To be useful, models need to be:
- Saved and loaded
- Served via an API
- Monitored in production
- Updated when needed
Step 1: Saving Models
Using Joblib (Recommended for scikit-learn)
import joblib
from sklearn.ensemble import RandomForestClassifier
from sklearn.datasets import load_iris
from sklearn.model_selection import train_test_split
# Train a model
iris = load_iris()
X_train, X_test, y_train, y_test = train_test_split(
iris.data, iris.target, test_size=0.2, random_state=42
)
model = RandomForestClassifier(n_estimators=100, random_state=42)
model.fit(X_train, y_train)
print(f"Training accuracy: {model.score(X_train, y_train):.2%}")
print(f"Test accuracy: {model.score(X_test, y_test):.2%}")
# Save the model
joblib.dump(model, 'iris_classifier.joblib')
print("Model saved!")
Loading the Model
# Load the model (anywhere, anytime)
loaded_model = joblib.load('iris_classifier.joblib')
# Use it!
sample = [[5.1, 3.5, 1.4, 0.2]]
prediction = loaded_model.predict(sample)
probability = loaded_model.predict_proba(sample)
print(f"Prediction: {iris.target_names[prediction[0]]}")
print(f"Probabilities: {probability[0]}")

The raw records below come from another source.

(* ===== verification/SimpleThrottle.v ===== *)
(** * The bandwidth of a throttle

    What a wake-up of a throttle spends: its loop moves whole messages, and the units a
    message needs beyond the bandwidth of a cycle are kept for the next. *)

From S2P Require Import Prelude.
From S2P Require Import Clocking.
From S2P Require Import MessageBuffer.
From S2P Require Import Network.
From S2P Require Import SimpleSwitch.
From S2P Require Import SimpleFrame.

(** ** What a throttle keeps *)

(** Throttle [j] of switch [k], and all of it but its consumer and its count of wake-ups. *)
Definition throttle_at (s : snet) (k j : Z) : option Throttle.t :=
  switches s !! k ≫= λ sw, zlookup (Switch.throttles sw) j.

Definition tstate (t : Throttle.t) :=
  (Throttle.m_units_remaining t, Throttle.throttleStats t, tview t).

Lemma tstate_inj t t' :
  tstate t' = tstate t →
  Throttle.m_units_remaining t' = Throttle.m_units_remaining t ∧
  Throttle.throttleStats t' = Throttle.throttleStats t ∧ tview t' = tview t.
Proof.
  intros Ht. split; [exact (f_equal (λ p, p.1.1) Ht)|].
  split; [exact (f_equal (λ p, p.1.2) Ht)|exact (f_equal snd Ht)].
Qed.

(** Throttles are as before, and so are the sizes of messages. *)
Record undisturbed (s s' : snet) : Prop := {
  un_throttles k j : tstate <$> throttle_at s' k j = tstate <$> throttle_at s k j;
  un_base : net_base s' = net_base s;
}.

#[export] Instance undisturbed_preorder : PreOrder undisturbed.
Proof.
  split; [by split|]. intros a b c [T1 B1] [T2 B2]. split; [|congruence].
  intros k j. by rewrite T2.
Qed.

Lemma get_throttle_at s k j t : get_throttle s k j = Ok t ↔ throttle_at s k j = Some t.
Proof.
  unfold get_throttle, get_switch, throttle_at. destruct (switches s !! k) as [sw|]; cbn; [|done].
  apply vget_Ok.
Qed.

Lemma undisturbed_same s s' :
  switches s' = switches s → net_base s' = net_base s → undisturbed s s'.
Proof. intros Hs Hb. split; [|done]. intros k j. unfold throttle_at. by rewrite Hs. Qed.

Lemma throttle_at_put s k sw' k' j :
  throttle_at (put_switch s k sw') k' j =
    if decide (k' = k) then zlookup (Switch.throttles sw') j else throttle_at s k' j.
Proof.
  unfold throttle_at. cbn. case_decide as E; [subst|by rewrite lookup_insert_ne].
  by rewrite lookup_insert_eq.
Qed.

Lemma on_perfect_undisturbed k f s s' : on_perfect k f s = Ok s' → undisturbed s s'.
Proof.
  intros Hs. unfold on_perfect in Hs. step_bind Hs as sw Hk%get_switch_Ok.
  step_bind Hs as p _. injection Hs as <-. split; [|done]. intros k' j. rewrite throttle_at_put.
  case_decide; [|done]. subst. unfold throttle_at. by rewrite Hk.
Qed.

(** The change of one throttle. *)
Lemma on_throttle_at k j f s s' t :
  throttle_at s k j = Some t → on_throttle k j f s = Ok s' →
  net_base s' = net_base s ∧ ∃ t', f t = Ok t' ∧ ∀ k' j',
    throttle_at s' k' j' = if decide (k' = k ∧ j' = j) then Some t' else throttle_at s k' j'.
Proof.
  intros Ht Hs. unfold on_throttle in Hs. step_bind Hs as sw Hk%get_switch_Ok.
  step_bind Hs as l Hl. injection Hs as <-. split; [done|].
  unfold throttle_at in Ht. rewrite Hk in Ht. cbn in Ht.
  unfold vupd in Hl. step_bind Hl as t0 Ht0%vget_Ok. rewrite Ht in Ht0. injection Ht0 as <-.
  step_bind Hl as t' Hf. exists t'. split; [done|]. intros k' j'. rewrite throttle_at_put. cbn.
  apply vset_replaced in Hl. destruct (decide (k' = k)) as [->|Hne].
  - rewrite Hl. unfold throttle_at. rewrite Hk. cbn.
    destruct (decide (j' = j)) as [->|]; [by rewrite decide_True|].
    rewrite decide_False; [done|]. by intros [_ ?].
  - rewrite decide_False; [done|]. by intros [? _].
Qed.

Lemma on_throttle_undisturbed k j f s s' :
  (∀ t t', f t = Ok t' → tstate t' = tstate t) → on_throttle k j f s = Ok s' → undisturbed s s'.
Proof.
  intros Hf Hs. destruct (throttle_at s k j) as [t|] eqn:Ht.
  - destruct (on_throttle_at _ _ _ _ _ _ Ht Hs) as (Hb & t' & Ht' & Hat). split; [|done].
    intros k' j'. rewrite Hat. case_decide as E; [|done]. destruct E as [-> ->].
    rewrite Ht. cbn. by rewrite (Hf _ _ Ht').
  - exfalso. unfold on_throttle in Hs. step_bind Hs as sw Hk%get_switch_Ok. step_bind Hs as l Hl.
    unfold vupd in Hl. step_bind Hl as t Hvt%vget_Ok. unfold throttle_at in Ht.
    rewrite Hk in Ht. cbn in Ht. congruence.
Qed.

Lemma schedule_undisturbed f g c s s' : schedule f g c s = Ok s' → undisturbed s s'.
Proof.
  destruct c as [k|k j|i]; cbn [schedule]; intros Hs.
  - step_bind Hs as sw _. by eapply on_perfect_undisturbed.
  - step_bind Hs as sw _. revert Hs. apply on_throttle_undisturbed. intros t t' Ht.
    step_bind Ht as c _. by injection Ht as <-.
  - injection Hs as <-. by apply undisturbed_same.
Qed.

Lemma put_buffer_undisturbed s b mb s' : put_buffer s b mb = Ok s' → undisturbed s s'.
Proof. intros (n & _ & ->)%put_buffer_Ok. by apply undisturbed_same. Qed.

Lemma isReady_undisturbed cur now b s r s' : isReady cur now b s = Ok (r, s') → undisturbed s s'.
Proof.
  unfold isReady. intros Hs. step_bind Hs as n _. step_bind Hs as [ready again] _.
  step_bind Hs as s1 Hs1. injection Hs as _ <-. destruct again; [|by injection Hs1 as <-].
  step_bind Hs1 as c _. eapply schedule_undisturbed. exact Hs1.
Qed.

Lemma areNSlotsAvailable_undisturbed now k b s r s' :
  areNSlotsAvailable now k b s = Ok (r, s') → undisturbed s s'.
Proof.
  unfold areNSlotsAvailable. intros Hs. step_bind Hs as n Hn.
  destruct (MessageBuffer.areNSlotsAvailable _ _ _) as [ok mb].
  step_bind Hs as s1 Hs1%put_buffer_undisturbed. by injection Hs as _ <-.
Qed.

Lemma enqueue_undisturbed e now b m delta s s' :
  enqueue e now b m delta s = Ok s' → undisturbed s s'.
Proof.
  unfold enqueue. intros Hs. step_bind Hs as n _. step_bind Hs as [mb tick] _.
  step_bind Hs as s1 Hs1%put_buffer_undisturbed. step_bind Hs as c _. step_bind Hs as s2 Hs2.
  etrans; [exact Hs1|]. etrans; [eapply schedule_undisturbed; exact Hs2|].
  destruct c; cbn in Hs; [by eapply on_perfect_undisturbed|by injection Hs as <-..].
Qed.

Lemma dequeue_undisturbed e now b s m s' : dequeue e now b s = Ok (m, s') → undisturbed s s'.
Proof.
  unfold dequeue. intros Hs. step_bind Hs as n _. step_bind Hs as m0 _.
  step_bind Hs as [[d mb] cb] _. step_bind Hs as m' _. step_bind Hs as s1 Hs1%put_buffer_undisturbed.
  injection Hs as _ <-. destruct cb; [|done]. etrans; [exact Hs1|]. by apply undisturbed_same.
Qed.

Lemma hasPendingWork_undisturbed e now inp units s r s' :
  hasPendingWork e now inp units s = Ok (r, s') → undisturbed s s'.
Proof.
  unfold hasPendingWork. intros Hs. step_bind Hs as [ready s1] Hs1%isReady_undisturbed.
  by injection Hs as _ <-.
Qed.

Using Pickle (Built-in Python)
import pickle
# Save
with open('model.pkl', 'wb') as f:
pickle.dump(model, f)
# Load
with open('model.pkl', 'rb') as f:
loaded_model = pickle.load(f)
Step 2: Save the Full Pipeline
Don’t just save the model - save the entire preprocessing pipeline!
from sklearn.pipeline import Pipeline
from sklearn.preprocessing import StandardScaler
from sklearn.ensemble import RandomForestClassifier
# Create a complete pipeline
pipeline = Pipeline([
('scaler', StandardScaler()),
('classifier', RandomForestClassifier(n_estimators=100))
])
# Train
pipeline.fit(X_train, y_train)
# Save the ENTIRE pipeline (scaler + model)
joblib.dump(pipeline, 'complete_pipeline.joblib')
# Load and use
loaded_pipeline = joblib.load('complete_pipeline.joblib')
prediction = loaded_pipeline.predict([[5.1, 3.5, 1.4, 0.2]])
Common Mistake: Saving only the model, not the scaler. Then your predictions are wrong because the data isn’t scaled the same way!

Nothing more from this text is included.